Great efforts have been devoted to the development of sensitive and specific analysis methods for biothiols because of their important roles in
biological systems. We present a new detection system for biothiols that is based on the reversible quenching and restoration of fluorescence of
terbium chelate caused by Hg(2+) and
thiol species. In the presence of biothiols, a restoration of fluorescence of
terbium chelate after quenching by Hg(2+) was observed due to the interaction of Hg(2+) with
thiol groups, and the restored fluorescence increased with the concentration of biothiols. This method was sensitive and selective for biothiols. The detection limit was 80 nM for
glutathione, 100 nM for Hcy, and 400 nM for
Cysteine, respectively. The
terbium chelate-Hg (II) system was successfully applied to determine the levels of biothiols in
cancer cells and urine samples.

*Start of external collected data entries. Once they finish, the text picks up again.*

Lemma options_loop_spec fuel : forall options expected c cookie r,
  cursor_ok c -> packet c = options -> len options - position c < Z.of_nat fuel ->
  options_loop fuel options expected c cookie = Ok r <->
  exists os, drop (Z.to_nat (position c)) options = encode_options os /\ Forall option_ok os /\
    verdict expected cookie os = Some r.
Proof.
  induction fuel as [|fuel IH]; intros options expected c cookie r Hc Hpk Hf;
    [destruct Hc; subst options; lia|]. cbn [options_loop].
  assert (Hempty : forall os, encode_options os = [] -> os = []) by by intros [|[] ?].
  destruct (position c <? len options) eqn:E; zbool; simpl negb; cycle 1.
  { cbn iota. assert (Hd : drop (Z.to_nat (position c)) options = []).
    { apply drop_ge. unfold len in E. lia. }
    rewrite Hd. split.
    - intros [= <-]. exists []. split; [done|]. split; [constructor|]. by destruct cookie.
    - intros (os & Hos & _ & Hv). apply eq_sym, Hempty in Hos as ->. by destruct cookie; injection Hv as <-. }
  cbn iota. split.
  - intros Hr. apply bind_Ok in Hr as ([code c1] & H1 & Hr). apply map_err_Ok in H1.
    apply bind_Ok in Hr as ([n c2] & H2 & Hr). apply map_err_Ok in H2.
    apply bind_Ok in Hr as ([data c3] & H3 & Hr). apply map_err_Ok in H3.
    destruct (option_read _ _ _ _ _ _ _ Hc H1 H2 H3) as (Hok & (Hc3 & Hpk3 & Hp3) & Hd).
    assert (IH' : forall ck, options_loop fuel options expected c3 ck = Ok r <->
      exists os, drop (Z.to_nat (position c3)) options = encode_options os /\ Forall option_ok os /\
        verdict expected ck os = Some r).
    { intros ck. apply IH; [done|congruence|lia]. }
    rewrite Hpk in Hd. rewrite Hpk3, Hpk in Hd.
    destruct (_ || _) eqn:Eskip.
    + apply IH' in Hr as (os & Hos & Hfo & Hv). exists ((code, data) :: os).
      split; [by rewrite Hd, Hos|]. split; [by constructor|].
      destruct cookie as [s|]; [done|]. simpl in *.
      rewrite orb_false_r, negb_true_iff in Eskip. by rewrite Eskip.
    + apply orb_false_iff in Eskip as [Ecode Eck]. apply negb_false_iff in Ecode.
      destruct cookie as [s|]; [done|]. apply cookie_data_verdict in Hr as [Ha Hr].
      apply IH' in Hr as (os & Hos & Hfo & Hv). exists ((code, data) :: os).
      split; [by rewrite Hd, Hos|]. split; [by constructor|]. simpl.
      rewrite Ecode. by rewrite decide_True.
  - intros (os & Hos & Hfo & Hv).
    destruct os as [|[code data] os].
    { destruct Hc as [_ [Hc0 _]]. apply (f_equal length) in Hos. rewrite length_drop in Hos. unfold len in E. simpl in Hos. lia. }
    apply Forall_cons in Hfo as [Hok Hfo].
    assert (Hb : before c (encode_option (code, data) ++ encode_options os)).
    { split; [done|]. by rewrite Hpk. }
    destruct (option_before _ _ _ Hok Hb) as (c1 & c2 & c3 & H1 & H2 & H3 & [Hc3 Hb3] & Hpk3 & Hp3).
    simpl in H1, H2, H3, Hp3. rewrite H1; simpl bind. rewrite H2; simpl bind. rewrite H3; simpl bind.
    pose proof (len_nonneg data).
    assert (IH' : forall ck, verdict expected ck os = Some r ->
      options_loop fuel options expected c3 ck = Ok r).
    { intros ck Hck. apply IH; [done|congruence|lia|]. exists os.
      split; [by rewrite <- Hb3, Hpk3, Hpk|]. done. }
    destruct cookie as [s|]; simpl.
    + rewrite orb_true_r. by apply IH'.
    + rewrite orb_false_r. simpl in Hv. destruct (code =? OPTION); simpl; [|by apply IH'].
      case_decide; [|done]. apply cookie_data_verdict. split; [done|]. by apply IH'.
Qed.

Lemma options_loop_not_stuck fuel : forall options expected c cookie,
  cursor_ok c -> packet c = options -> len options - position c < Z.of_nat fuel ->
  not_stuck (options_loop fuel options expected c cookie).
Proof.
  induction fuel as [|fuel IH]; intros options expected c cookie Hc Hpk Hf;
    [destruct Hc; subst options; lia|]. cbn [options_loop].
  destruct (negb _); [done|].
  apply not_stuck_bind; [auto with run|]. intros [code c1] H1. apply map_err_Ok in H1.
  apply not_stuck_bind; [auto with run|]. intros [n c2] H2. apply map_err_Ok in H2.
  apply not_stuck_bind; [auto with run|]. intros [data c3] H3. apply map_err_Ok in H3.
  destruct (option_read _ _ _ _ _ _ _ Hc H1 H2 H3) as (_ & (Hc3 & Hpk3 & Hp3) & _).
  assert (Hk : forall ck, not_stuck (options_loop fuel options expected c3 ck)).
  { intros ck. apply IH; [done|congruence|lia]. }
  destruct (_ || _); [apply Hk|]. destruct (_ <? _); [done|]. cbv zeta.
  destruct (negb _); [done|]. destruct (_ <? _); [done|]. by destruct (ib_reserve _ _).
Qed.
(** Writing a name after a header whose last byte is its first length byte. *)
Lemma fill_name {E} pre ls : ls <> [] -> Forall Host.label_ok ls ->
  exists first labels, Frames.name (E := E) (map to_ascii_lowercase (join ls)) = Ok (first, labels) /\
    fill_bytes (fill_update (fill_update
      (fill_write (fill_write fill_new (pre ++ [0])) (map to_ascii_lowercase (join ls)))
      (length pre) [first]) (S (length pre)) labels)
    = pre ++ wire_labels (map (map to_ascii_lowercase) ls).
Proof.
  intros Hne Hls. rewrite Host.join_lower.
  assert (Hls' : Forall Host.label_ok (map (map to_ascii_lowercase) ls)).
  { apply Forall_map. eapply Forall_impl; [exact Hls|]. apply Host.label_ok_lower. }
  destruct ls as [|l ls]; [done|]. cbn [map] in *.
  set (l' := map to_ascii_lowercase l) in *. set (ls' := map (map to_ascii_lowercase) ls) in *.
  exists (len l'), (l' ++ wire_labels ls'). split; [by apply name_join|].
  assert (Hlen : length (wire_labels ls') = length (dotted ls')).
  { assert (len (wire_labels ls') = len (dotted ls')) by by rewrite wire_labels_len, dotted_size.
    unfold len in *. lia. }
  set (b0 := fill_write (fill_write fill_new (pre ++ [0])) (join (l' :: ls'))).
  assert (H0' : fill_bytes b0 = (pre ++ [0]) ++ join (l' :: ls')).
  { unfold b0. by rewrite !fill_bytes_write, fill_bytes_new. }
  assert (H1' : fill_bytes (fill_update b0 (length pre) [len l']) = (pre ++ [len l']) ++ join (l' :: ls')).
  { rewrite fill_bytes_update by (rewrite H0', !length_app; simpl; lia).
    rewrite H0', <- app_assoc, take_app_length. simpl length. rewrite <- app_assoc.
    rewrite drop_app_ge by lia. by replace (length pre + 1 - length pre)%nat with 1%nat by lia. }
  replace (S (length pre)) with (length (pre ++ [len l'])) by (rewrite length_app; simpl; lia).
  rewrite (fill_patch _ _ _ _ H1') by (simpl join; rewrite !length_app; lia).
  rewrite wire_labels_cons, <- app_assoc. done.
Qed.

Lemma parse_labels `{InlineBytesLaws} input n : Host.parse input = Ok n ->
  exists ls, ls <> [] /\ Forall Host.label_ok ls /\ n = map to_ascii_lowercase (join ls) /\
    Host.labels n = map (map to_ascii_lowercase) ls /\ len n = wire_size (Host.labels n) - 1 /\
    1 <= len n <= 253.
Proof.
  intros Hp. set (ls := split dot (Host.strip_dot input)).
  assert (Hne : ls <> []) by apply split_nonnil.
  unfold Host.parse in Hp. fold ls in Hp. rewrite <- (join_split (Host.strip_dot input)) in Hp.
  fold ls in Hp. apply Host.assemble_Ok in Hp as (Hlen & Hf & ->); [|done|done].
  exists ls. split; [done|]. split; [done|]. split; [done|].
  rewrite Host.labels_join by done. split; [done|].
  assert (len (map to_ascii_lowercase (join ls)) = len (join ls)) as -> by (unfold len; by rewrite length_map).
  split; [|done]. rewrite join_size by done. f_equal.
  clear. induction ls as [|l ls IH]; [done|]. cbn [map]. rewrite !wire_size_cons, IH.
  unfold len. by rewrite length_map.
Qed.

Lemma udp_bytes {E} `{InlineBytesLaws} input n id fam epoch client server :
  Host.parse input = Ok n -> 0 <= id < 65536 -> len (default [] server) <= 32 ->
  exists d, Frames.udp (E := E) (Frames.builder id n fam) epoch client server = Ok d /\
    Frames.transaction d = (id, epoch) /\
    Frames.as_ref d = query_bytes id (Host.labels n) fam (cookie_option client server).
Proof.
  intros Hp Hid Hs. destruct (parse_labels _ _ Hp) as (ls & Hne & Hls & -> & Hlab & Hlen & Hb).
  rewrite Hlab. unfold Frames.udp. cbn [Frames.b_name Frames.b_id].
  assert (Hh : Frames.udp_header (Frames.builder id (map to_ascii_lowercase (join ls)) fam)
    = (to_be 2 id ++ [1; 0; 0; 1; 0; 0; 0; 0; 0; 1]) ++ [0]) by reflexivity.
  rewrite Hh.
  destruct (fill_name (E := E) (to_be 2 id ++ [1; 0; 0; 1; 0; 0; 0; 0; 0; 1]) ls Hne Hls)
    as (first & labels & Hn & Hfill).
  rewrite Hn. cbn [Prelude.bind]. eexists. split; [reflexivity|]. split; [done|].
  unfold Frames.as_ref. cbn [Frames.buffer]. rewrite !fill_bytes_write.
  change (length (to_be 2 id ++ [1; 0; 0; 1; 0; 0; 0; 0; 0; 1])) with 12%nat in Hfill.
  rewrite Hfill. unfold query_bytes. rewrite <- !app_assoc. do 3 f_equal.
  unfold Frames.udp_tail, question_tail, cookie_option, encode_option. cbn [fst snd].
  set (s := default [] server) in *. pose proof (len_nonneg s).
  assert (Hc : len (Cookies.into_bytes client) = 8) by (unfold Cookies.into_bytes; by rewrite len_to_be).
  rewrite !len_app, !len_to_be, Hc. unfold Cookies.CLIENT_BYTES, Frames.OPTION_HEADER_BYTES.
  rewrite (as_u16_small (len s)) by lia. rewrite as_u16_small by lia.
  change (Z.of_nat 2) with 2. replace (2 + (2 + (8 + len s))) with (4 + (8 + len s)) by lia.
  reflexivity.
Qed.

Lemma tcp_bytes {E} `{InlineBytesLaws} input n id fam :
  Host.parse input = Ok n -> 0 <= id < 65536 ->
  exists b, Frames.tcp (E := E) (Frames.builder id n fam) = Ok b /\
    fill_bytes b = to_be 2 (len (query_bytes id (Host.labels n) fam []))
                   ++ query_bytes id (Host.labels n) fam [].
Proof.
  intros Hp Hid. destruct (parse_labels _ _ Hp) as (ls & Hne & Hls & -> & Hlab & Hlen & Hb).
  rewrite Hlab in *. unfold Frames.tcp. cbn [Frames.b_name Frames.b_id].
  set (m := map to_ascii_lowercase (join ls)) in *.
  assert (Hq : len (query_bytes id (map (map to_ascii_lowercase) ls) fam [])
    = Frames.QUERY_OVERHEAD_BYTES - Frames.MAX_COOKIE_OPTION_BYTES + Host.wire_len m).
  { unfold query_bytes, question_tail.
    rewrite !len_app, !len_to_be, wire_labels_len, !len_cons, !len_nil.
    unfold Host.wire_len. rewrite Hlen. vm_compute (Frames.QUERY_OVERHEAD_BYTES - _). lia. }
  set (L := len (query_bytes id (map (map to_ascii_lowercase) ls) fam [])) in *.
  assert (HL : 0 <= L < 65536).
  { rewrite Hq. unfold Host.wire_len. vm_compute (Frames.QUERY_OVERHEAD_BYTES - _). lia. }
  assert (Hh : Frames.tcp_header (Frames.builder id m fam)
    = (to_be 2 L ++ to_be 2 id ++ [1; 0; 0; 1; 0; 0; 0; 0; 0; 1]) ++ [0]).
  { unfold Frames.tcp_header. cbn [Frames.b_name Frames.b_id]. rewrite <- Hq, as_u16_small by done.
    reflexivity. }
  rewrite Hh.
  destruct (fill_name (E := E) (to_be 2 L ++ to_be 2 id ++ [1; 0; 0; 1; 0; 0; 0; 0; 0; 1]) ls Hne Hls)
    as (first & labels & Hn & Hfill). fold m in Hn, Hfill.
  rewrite Hn. cbn [Prelude.bind]. eexists. split; [reflexivity|].
  rewrite fill_bytes_write.
  change (length (to_be 2 L ++ to_be 2 id ++ [1; 0; 0; 1; 0; 0; 0; 0; 0; 1])) with 14%nat in Hfill.
  rewrite Hfill. unfold query_bytes. rewrite <- !app_assoc. do 4 f_equal.
Qed.
(** Building never fails on a host name. *)
Lemma udp_builds {E} `{InlineBytesLaws} n id fam epoch client server :
  Host.parse n = Ok n ->
  exists d, Frames.udp (E := E) (Frames.builder id n fam) epoch client server = Ok d.
Proof.
  intros Hp. destruct (parse_labels _ _ Hp) as (ls & Hne & Hls & Hn & _).
  destruct (fill_name (E := E) [] ls Hne Hls) as (first & labels & He & _). rewrite <- Hn in He.
  unfold Frames.udp. cbn [Frames.b_name]. rewrite He. by eexists.
Qed.
Lemma tcp_builds {E} `{InlineBytesLaws} n id fam :
  Host.parse n = Ok n -> exists b, Frames.tcp (E := E) (Frames.builder id n fam) = Ok b.
Proof.
  intros Hp. destruct (parse_labels _ _ Hp) as (ls & Hne & Hls & Hn & _).
  destruct (fill_name (E := E) [] ls Hne Hls) as (first & labels & He & _). rewrite <- Hn in He.
  unfold Frames.tcp. cbn [Frames.b_name]. rewrite He. by eexists.
Qed.
End builders.

Section properties.
Context {B : Type} `{FillLaws B} `{InlineBytesLaws}.

(** C36. A UDP query says what was asked. For every valid host name, identity,
    cookie and server cookie of 8 to 32 bytes, the built datagram fits the
    legacy 512 bytes and is read back, by the checked reader, as a query
    with that identity for that name, type and class, with an OPT record
    whose only option is the cookie; a responder that scans the option for
    our client cookie finds exactly the server cookie. *)
Theorem udp_query_round_trip (input : bytes) (n : Host.Name) (id : Tx.Id) (fam : Family.Version)
    (epoch : Z) (client : Cookies.Client) (server : option Cookies.Server) :
  Host.parse input = Ok n -> 0 <= id < 65536 -> 0 <= client < 2 ^ 64 ->
  (forall s, server = Some s -> 8 <= len s <= 32 /\ Forall is_byte s) ->
  exists d, Frames.udp (E := False) (B := B) (Frames.builder id n fam) epoch client server = Ok d /\
    Frames.transaction d = (id, epoch) /\
    len (Frames.as_ref d) <= Frames.MAX_QUERY_BYTES /\
    Frames.MAX_QUERY_BYTES <= Frames.LEGACY_DATAGRAM_BYTES /\
    reads_query (Frames.as_ref d) id (Host.labels n) fam (cookie_option client server) /\
    forall s, server = Some s ->
      Cookies.from_options (cookie_option client server) client = Ok (Some s).
Proof.
  intros Hp Hid Hcl Hs.
  assert (Hlen : len (default [] server) <= 32 /\ Forall is_byte (default [] server)).
  { destruct server as [s|]; simpl; [|split; [done|constructor]].
    destruct (Hs s eq_refl) as [[? ?] ?]. by split. }
  destruct Hlen as [Hlen Hsb].
  destruct (udp_bytes (E := False) input n id fam epoch client server Hp Hid Hlen)
    as (d & Hd & Ht & Hb).
  exists d. split; [exact Hd|]. split; [exact Ht|]. rewrite Hb.
  destruct (parse_labels _ _ Hp) as (ls & Hne & Hls & -> & Hlab & Hsz & Hr). rewrite Hlab in *.
  pose proof (len_nonneg (default [] server)).
  assert (Ho : len (cookie_option client server) = 12 + len (default [] server)).
  { unfold cookie_option, encode_option. cbn [fst snd]. unfold Cookies.into_bytes.
    rewrite !len_app, !len_to_be. lia. }
  assert (Hob : Forall is_byte (cookie_option client server)).
  { unfold cookie_option, encode_option, Cookies.into_bytes. cbn [fst snd].
    repeat first [apply to_be_bytes | assumption | apply Forall_app_2]. }
  split.
  { unfold query_bytes, question_tail.
    rewrite !len_app, !len_to_be, wire_labels_len, !len_cons, !len_nil, Ho.
    change Frames.MAX_QUERY_BYTES with 326. lia. }
  split; [by vm_compute|]. split.
  - apply query_bytes_read; [done| |lia|done|lia].
    apply Forall_map. eapply Forall_impl; [exact Hls|]. apply Host.label_ok_lower.
  - intros s ->. destruct (Hs s eq_refl) as [Hs1 Hs2]. simpl in Hlen, Hsb, Ho.
    apply from_options_exact; [done|]. split; [lia|].
    assert (Hi : len (Cookies.into_bytes client) = 8) by (unfold Cookies.into_bytes; by rewrite len_to_be).
    exists [(Cookies.OPTION, Cookies.into_bytes client ++ s)]. split; [|split].
    + unfold cookie_option, encode_options. simpl. by rewrite app_nil_r.
    + constructor; [|constructor]. split; cbn [fst snd]; [unfold Cookies.OPTION; lia|].
      rewrite len_app, Hi. lia.
    + cbn [first_cookie]. rewrite Z.eqb_refl. rewrite decide_True; [done|]. split; [rewrite len_app, Hi; lia|].
      unfold Cookies.into_bytes. rewrite take_app_length' by by rewrite to_be_length.
      apply of_be_to_be. done.
Qed.

(** A TCP query is one frame: a two-byte length, exactly the length of the
    rest, then the query for that identity, name, type and class with an
    OPT record without options; the frame fits its fixed buffer. *)
Theorem tcp_query_round_trip (input : bytes) (n : Host.Name) (id : Tx.Id) (fam : Family.Version) :
  Host.parse input = Ok n -> 0 <= id < 65536 ->
  exists b p, Frames.tcp (E := False) (B := B) (Frames.builder id n fam) = Ok b /\
    fill_bytes b = to_be 2 (len p) ++ p /\ len p < 65536 /\
    len (fill_bytes b) <= Frames.MAX_STREAM_FRAME_BYTES /\
    reads_query p id (Host.labels n) fam [].
Proof.
  intros Hp Hid. destruct (tcp_bytes (E := False) input n id fam Hp Hid) as (b & Hb & Hbytes).
  destruct (parse_labels _ _ Hp) as (ls & Hne & Hls & -> & Hlab & Hsz & Hr). rewrite Hlab in *.
  eexists b, _. split; [exact Hb|]. split; [exact Hbytes|].
  assert (Hq : len (query_bytes id (map (map to_ascii_lowercase) ls) fam []) <= 282).
  { unfold query_bytes, question_tail.
    rewrite !len_app, !len_to_be, wire_labels_len, !len_cons, !len_nil. lia. }
  split; [lia|]. split; [rewrite Hbytes, len_app, len_to_be; change Frames.MAX_STREAM_FRAME_BYTES with 284; lia|].
  apply query_bytes_read; [done| |lia|constructor|rewrite len_nil; lia].
  apply Forall_map. eapply Forall_impl; [exact Hls|]. apply Host.label_ok_lower.
Qed.
End properties.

Further, it was also shown to be comparable to Ellman's assay. Compared to other fluorescence methods, the
terbium chelate probe is advantageous because interference from short-lived nonspecific fluorescence can be efficiently eliminated due to the long fluorescence lifetime of
terbium chelate, which allows for detection by time-resolved fluorescence. The
terbium chelate probe can serve as a diagnostic tool for the detection of abnormal levels of biothiols in disease.